FERC also agreed with PJM that reducing the biddable UTC locations should reduce the time to solve the day-ahead market, although it acknowledged the “reductions may be modest under most circumstances.”
“We acknowledge that the instant proposal may greatly reduce the opportunity to utilize UTCs in general, as well as the level of granularity at which UTCs can be utilized. We also acknowledge that the biddable points PJM proposes to delete may provide some value to the market,” FERC said. “We are not persuaded by protestors that forgoing some of the theoretical benefits associated with retaining the bidding points for UTCs at zone, EHV or aggregate nodes necessarily renders PJM’s proposal unjust and unreasonable.”
Commissioner Cheryl LaFleur dissented, saying PJM and the Monitor had “not demonstrated that eliminating certain types of biddable points is a targeted solution to address the problematic usage of UTC transactions.”
“UTCs can provide value by converging the congestion and losses component of LMPs and allowing market participants to hedge potential congestion,” she continued. “Given these potential benefits, I feel that moving in the direction of reduced granularity for the use of these products is a move in the wrong direction.
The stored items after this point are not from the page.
(** * Processing nodes of the OpenBCI Python framework

    A shallow embedding of the three transformation nodes
    ([SlidingWindowSegmenter], [Interpolate], [DataReplicate]) together with
    the properties their specification states about them.

    Python integers are unbounded, hence [Z]; Python lists are [list];
    dictionaries are [gmap]; a raised exception is the [Raise] outcome of the
    [result] monad. *)

From stdpp Require Import gmap strings list fin_maps.
From Stdlib Require Import ZArith Lia.

Open Scope Z_scope.

(* ===================================================================== *)
(** * Part I: definitions                                                 *)
(* ===================================================================== *)

(** ** Exceptions and outcomes *)

Inductive exn :=
  | KeyError
  | IndexError
  | TypeError
  | ValueError
  | MissingParameterError (module name parameter : string)
  | InvalidParameterValue (module name parameter cause : string).

(** The outcome of running a piece of Python: a value, a raised exception,
    or a [while] loop that was still running when the step budget ended. *)
Inductive result (A : Type) :=
  | Ok (a : A)
  | Raise (e : exn)
  | OutOfFuel.
Arguments Ok {A} a.
Arguments Raise {A} e.
Arguments OutOfFuel {A}.

#[export] Instance result_ret : MRet result := λ A a, Ok a.
#[export] Instance result_bind : MBind result := λ A B f m,
  match m with
  | Ok a => f a
  | Raise e => Raise e
  | OutOfFuel => OutOfFuel
  end.

(** [if c: raise e] *)
Definition raise_if (c : bool) (e : exn) : result unit :=
  if c then Raise e else Ok tt.

(** [for x in xs: s = body(x, s)], stopping at the first exception. *)
Fixpoint for_each {X S : Type} (xs : list X) (body : X → S → result S) (s : S)
  : result S :=
  match xs with
  | [] => Ok s
  | x :: xs' => s' ← body x s; for_each xs' body s'
  end.

(** [while cond(s): s = body(s)] with a step budget. The condition is tested
    before the budget, so a loop that has finished never reports
    [OutOfFuel]. *)
Fixpoint while {S : Type} (fuel : nat) (cond : S → bool) (body : S → result S)
  (s : S) : result S :=
  match fuel with
  | O => if cond s then OutOfFuel else Ok s
  | S fuel' => if cond s then s' ← body s; while fuel' cond body s' else Ok s
  end.
(** * Koishi core: permission resolution and the command execution pipeline

    A shallow embedding of [packages/core/src/permission.ts], of the
    registration, execution, disposal and escaping parts of
    [packages/core/src/command/command.ts], and of the selection loop of
    [plugins/a11y/suggest/src/index.ts], with the properties of the design
    document and further properties of the code stated over it. *)

From Stdlib Require Import String Ascii List Bool Arith NArith Lia.
From Stdlib Require Import Permutation Wellfounded Relations DecimalString.
From Equations Require Import Equations.
Import ListNotations.
Local Open Scope string_scope.
Local Open Scope list_scope.

Set Implicit Arguments.

(** ** JavaScript helpers used by both files

    A string is the sequence of its code units, each held in one
    character. *)

Module JS.

(** The outcome of calling a function: it returns or it throws.  An
    awaited promise is its settled outcome. *)
Inductive completion (E A : Type) : Type :=
| Return (a : A)
| Throw (e : E).
Arguments Return {E A} a.
Arguments Throw {E A} e.

(** JavaScript numbers stay abstract: [num_ge a b] is [a >= b] and
    [to_number s] is the unary plus [+s]. *)
Class Numbers : Type := {
  Num : Type;
  num_ge : Num -> Num -> bool;
  to_number : string -> Num
}.
(** * Pet-nutrition front end: report arithmetic and recipe API

    A shallow embedding of the TypeScript sources

      - the report hook [useRecipeData] (nutrient density, macronutrient
        chart, compliance rows, radar chart),
      - the API client (the life-stage rule [calculateLifeStage] and
        [recipeAPI.generateRecipe]),
      - the table [AAFCO_STANDARDS] with its [NutrientID] keys,
      - the [RecipeResult] component (the economic analysis table),
      - the record shapes of [types/index.ts],

    followed by the properties the specification states about them.

    Numbers.  Two models of a JavaScript [number] are used.  [JS.number]
    is a value as mathematics sees it: an exact rational, or one of
    [Infinity], [-Infinity], [NaN]; its arithmetic does not round and its
    two zeros are one.  It carries the statements that hold whatever the
    rounding: comparisons with the bounds of the table, the shape of the
    data, the numerals printed for given numbers.  [F64.float] is the number
    of the engine, IEEE-754 binary64 bit for bit; the two computations whose
    results depend on rounding, [nutrientDensity] and [macroData], are
    embedded a second time over it in [Module Binary64], and the statements
    about their values are made there.

    Types.  A field typed [T | null] or [T?] is an [option]; the one field
    the sources read from an [any]-typed object and only test for
    truthiness is a [JS.value].  [petDetails.life_stage] is taken to be a
    member of the [LifeStage] enum, as its use as a key of the table
    requires. *)

From Stdlib Require Import ZArith QArith Qcanon Qround Qabs.
From Stdlib Require Import Floats.SpecFloat.
From Stdlib Require Import List String Ascii Bool Lia Lqa DecimalString.
Import ListNotations.

Open Scope string_scope.

(* ================================================================== *)
(** * JavaScript numbers and values *)
(* ================================================================== *)

Module JS.

Inductive number : Type :=
| Fin (q : Qc)
| PosInf
| NegInf
| NaN.

(** A numeric literal of the source. *)
Definition lit (q : Q) : number := Fin (Q2Qc q).

(** Sign of a rational: [Lt] negative, [Eq] zero, [Gt] positive. *)
Definition sgn (q : Qc) : comparison := (q ?= Q2Qc 0)%Qc.

Definition add (x y : number) : number :=
  match x, y with
  | NaN, _ | _, NaN => NaN
  | Fin a, Fin b => Fin (a + b)
  | PosInf, NegInf | NegInf, PosInf => NaN
  | PosInf, _ | _, PosInf => PosInf
  | NegInf, _ | _, NegInf => NegInf
  end.

Definition mul (x y : number) : number :=
  match x, y with
  | NaN, _ | _, NaN => NaN
  | Fin a, Fin b => Fin (a * b)
  | Fin a, PosInf | PosInf, Fin a =>
      match sgn a with Eq => NaN | Gt => PosInf | Lt => NegInf end
  | Fin a, NegInf | NegInf, Fin a =>
      match sgn a with Eq => NaN | Gt => NegInf | Lt => PosInf end
  | PosInf, PosInf | NegInf, NegInf => PosInf
  | PosInf, NegInf | NegInf, PosInf => NegInf
  end.
#[export] Instance codec64le :
  WordCodec 8 br_enc64le br_dec64le (fun a o => vle a o 8).
Proof.
  assert (E8 : forall a o, vle a o 8 = vle a o 4 + vle a (o + 4) 4 * 2 ^ 32).
  { intros. change 8 with (4 + 4) at 2. rewrite val_split by lia. change (8 * 4) with 32. ring. }
  split; [done|..].
  - intros d o x Ho Hl Hx. eapply ok_mono; [apply (enc64_ok _ _ _ d o _ _ codec32le); auto with words|].
    cbv beta. intros d' (HF & HB & E0 & E1). split; [done|]. split; [done|].
    rewrite E8, E0, E1. by apply split_64.
  - intros s o Ho Hl HB. unfold br_dec64le.
    cstep. eapply ok_mono; [apply (codec_dec (sz:=4) s o); [lia..|by apply (limbs_sub 8 s o 8); [|lia..]]|].
    intros lo [-> Wl].
    cstep. eapply ok_mono; [apply (codec_dec (sz:=4) s (o + 4)); [lia..|by apply (limbs_sub 8 s o 8); [|lia..]]|].
    intros hi [-> Wh]. cstep. rewrite E8.
    destruct (join_64 _ _ Wl Wh) as [E W]. by rewrite E.
  - intros d d' o p HE. by apply val_ext.
Qed.

#[export] Instance codec64be :
  WordCodec 8 br_enc64be br_dec64be (fun a o => vbe a o 8).
Proof.
  assert (E8 : forall a o, vbe a o 8 = vbe a (o + 4) 4 + vbe a o 4 * 2 ^ 32).
  { intros. change 8 with (4 + 4). rewrite vbe_split by lia. change (8 * 4) with 32. ring. }
  split; [done|..].
  - intros d o x Ho Hl Hx. eapply ok_mono; [apply (enc64_ok _ _ _ d o _ _ codec32be); auto with words|].
    cbv beta. intros d' (HF & HB & E0 & E1). split; [done|]. split; [done|].
    rewrite E8, E0, E1. by apply split_64.
  - intros s o Ho Hl HB. unfold br_dec64be.
    cstep. eapply ok_mono; [apply (codec_dec (sz:=4) s o); [lia..|by apply (limbs_sub 8 s o 8); [|lia..]]|].
    intros hi [-> Wh].
    cstep. eapply ok_mono; [apply (codec_dec (sz:=4) s (o + 4)); [lia..|by apply (limbs_sub 8 s o 8); [|lia..]]|].
    intros lo [-> Wl]. cstep. rewrite E8, Z.lor_comm.
    destruct (join_64 _ _ Wl Wh) as [E W]. by rewrite E.
  - intros d d' o p HE. by apply vbe_ext.
Qed.

(** * The range functions, for any codec *)

Section Range.
Context {sz : Z} {enc : list Z -> Z -> Z -> M (list Z)} {dec : list Z -> Z -> M Z}
  {value : list Z -> Z -> Z} {HC : WordCodec sz enc dec value}.

Lemma range_enc_ok dst o v num :
  0 <= o -> 0 <= num -> num <= zlen v -> o + sz * num <= zlen dst ->
  (forall i, 0 <= i < num -> word (8 * sz) (get v i)) ->
  ok (range_enc enc sz dst o v num) (fun d =>
    frame o (o + sz * num) dst d /\ bytes d o (sz * num) /\
    forall i, 0 <= i < num -> value d (o + sz * i) = get v i).
Proof.
  intros Ho Hn Hv Hd Hw. pose proof (codec_size (sz:=sz) : 0 < sz) as Hsz. unfold range_enc.
  apply (ok_for_up (fun k d => frame o (o + sz * k) dst d /\ bytes d o (sz * k) /\
    forall i, 0 <= i < k -> value d (o + sz * i) = get v i)).
  - lia.
  - rewrite Z.mul_0_r, Z.add_0_r. split; [apply frame_refl|]. split; [apply limbs_nil|lia].
  - intros k d Hk (HF & HB & HV). pose proof (frame_len _ _ _ _ HF). csteps.
    eapply ok_mono; [apply (codec_enc (sz:=sz) d (o + sz * k) (get v k)); [nia|nia|by apply Hw]|].
    intros d' (HF' & HB' & E'). rewrite Z.mul_add_distr_l, Z.mul_1_r. split; [|split].
    + eapply frame_trans; [apply (frame_weaken _ _ o (o + (sz * k + sz)) _ _ HF)|
        apply (frame_weaken _ _ o (o + (sz * k + sz)) _ _ HF')]; nia.
    + intros i Hi. destruct (Z.lt_ge_cases i (o + sz * k)).
      * rewrite (frame_get _ _ _ _ _ HF') by nia. apply HB. lia.
      * apply HB'. lia.
    + intros i Hi. destruct (Z.eq_dec i k) as [->|]; [done|]. rewrite <- HV by lia.
      apply codec_local. intros j Hj. apply (frame_get _ _ _ _ _ HF'); nia.
  - done.
Qed.
Lemma br_i31_add_ok a b n ctl :
  int31 a n -> n + 1 <= zlen b -> limbs 31 b 1 n ->
  ok (br_i31_add a b (b2z ctl)) (fun '(cc, a') =>
    frame 1 (n + 1) a a' /\ limbs 31 a' 1 n /\
    cc = (ival a n + ival b n) / 2 ^ (31 * n) /\
    ival a' n = if ctl then (ival a n + ival b n) mod 2 ^ (31 * n) else ival a n).
Proof.
  intros Ha Hbl Hb. pose proof (int31_n a n Ha) as Hn. destruct Ha as [Hh Hw Hal Ha].
  unfold br_i31_add. csteps. rewrite len63_nwords, Hw by done.
  apply (ok_for_up (fun u '(cc, a') => exists S,
    0 <= S < 2 ^ (31 * (u - 1)) /\ 0 <= cc <= 1 /\
    val 31 a 1 (u - 1) + val 31 b 1 (u - 1) = S + cc * 2 ^ (31 * (u - 1)) /\
    frame 1 u a a' /\
    if ctl then limbs 31 a' 1 (u - 1) /\ val 31 a' 1 (u - 1) = S else a' = a)).
  - lia.
  - exists 0. rewrite !val_0. repeat split; try lia; try done.
    destruct ctl; [split; [apply limbs_nil|done]|done].
  - intros u [cc a'] Hu (S & HS & Hcc & HE & HF & HC).
    pose proof (frame_len _ _ _ _ HF) as HL. csteps.
    assert (Hau : get a' u = get a u) by (apply (frame_get _ _ _ _ _ HF); lia).
    pose proof (limbs_get 31 a 1 n u Ha ltac:(lia)) as Wa.
    pose proof (limbs_get 31 b 1 n u Hb ltac:(lia)) as Wb. rewrite Hau.
    rewrite mask31, shr_div, MUX_spec by (auto with words; unfold word; lia).
    unfold u32. rewrite (Z.mod_small (get a u + _ + _)) by lia.
    set (s := get a u + get b u + cc).
    replace (upd a' u (if ctl then s mod 2 ^ 31 else get a u)) with
      (upd a' u (if ctl then s mod 2 ^ 31 else get a' u)) by by rewrite Hau.
    destruct (ctl_store a a' n u ctl (s mod 2 ^ 31) S) as [HF' HC']; auto with words; [lia..|].
    exists (S + s mod 2 ^ 31 * 2 ^ (31 * (u - 1))).
    replace (u + 1 - 1) with (u - 1 + 1) by lia.
    pose proof (pow_limb_pos 31 ltac:(lia) (u - 1) ltac:(lia)).
    rewrite (val_succ 31 a), (val_succ 31 b), pow_limb by lia.
    replace (1 + (u - 1)) with u by lia.
    pose proof (Z.mod_pos_bound s (2 ^ 31) ltac:(lia)).
    assert (Es : s = s / 2 ^ 31 * 2 ^ 31 + s mod 2 ^ 31) by zn.
    split; [clear -HS H H0; nia|]. split; [clear -Wa Wb Hcc; unfold s; zn|].
    split; [|split; [done|]].
    + transitivity (S + s * 2 ^ (31 * (u - 1))); [unfold s; lia|]. rewrite Es at 1. ring.
    + replace (u - 1 + 1) with u by lia. done.
  - intros [cc a'] (S & HS & Hcc & HE & HF & HC).
    replace (n + 1 - 1) with n in * by lia.
    assert (Ec : cc = (ival a n + ival b n) / 2 ^ (31 * n))
      by (apply (Z.div_unique_pos _ _ _ S); lia).
    assert (Em : S = (ival a n + ival b n) mod 2 ^ (31 * n))
      by (apply (Z.mod_unique_pos _ _ cc); lia).
    destruct ctl.
    + destruct HC as [HC1 HC2]. rewrite HC2. done.
    + subst a'. done.
Qed.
However, I would be open to other solutions more targeted to the specific problems that PJM has identified.”
At the Markets and Reliability Committee meeting last week, PJM’s Adam Keech announced that staff had revised the list of biddable points to reflect the Feb. 20 order, but they planned to ask FERC how to address results since the order’s effective date of Jan. 16.
UTCs have seen explosive growth since 2011, in part because — unlike INCs and DECs — they were not assessed uplift costs. Last month, FERC denied PJM’s plan to allocate uplift to the transactions, another part of its three-phase solution to address uplift. The commissioners said it’s unfair to apply uplift to UTCs in the same way it’s applied to INCs and DECs (ER18-86).
PJM said last month that it believes FERC erred in its logic and might ask the commission to suspend UTCs until an approved solution can be worked out. (See “PJM Not Done on UTCs,” PJM MRC/MC Briefs: Jan. 25, 2018.)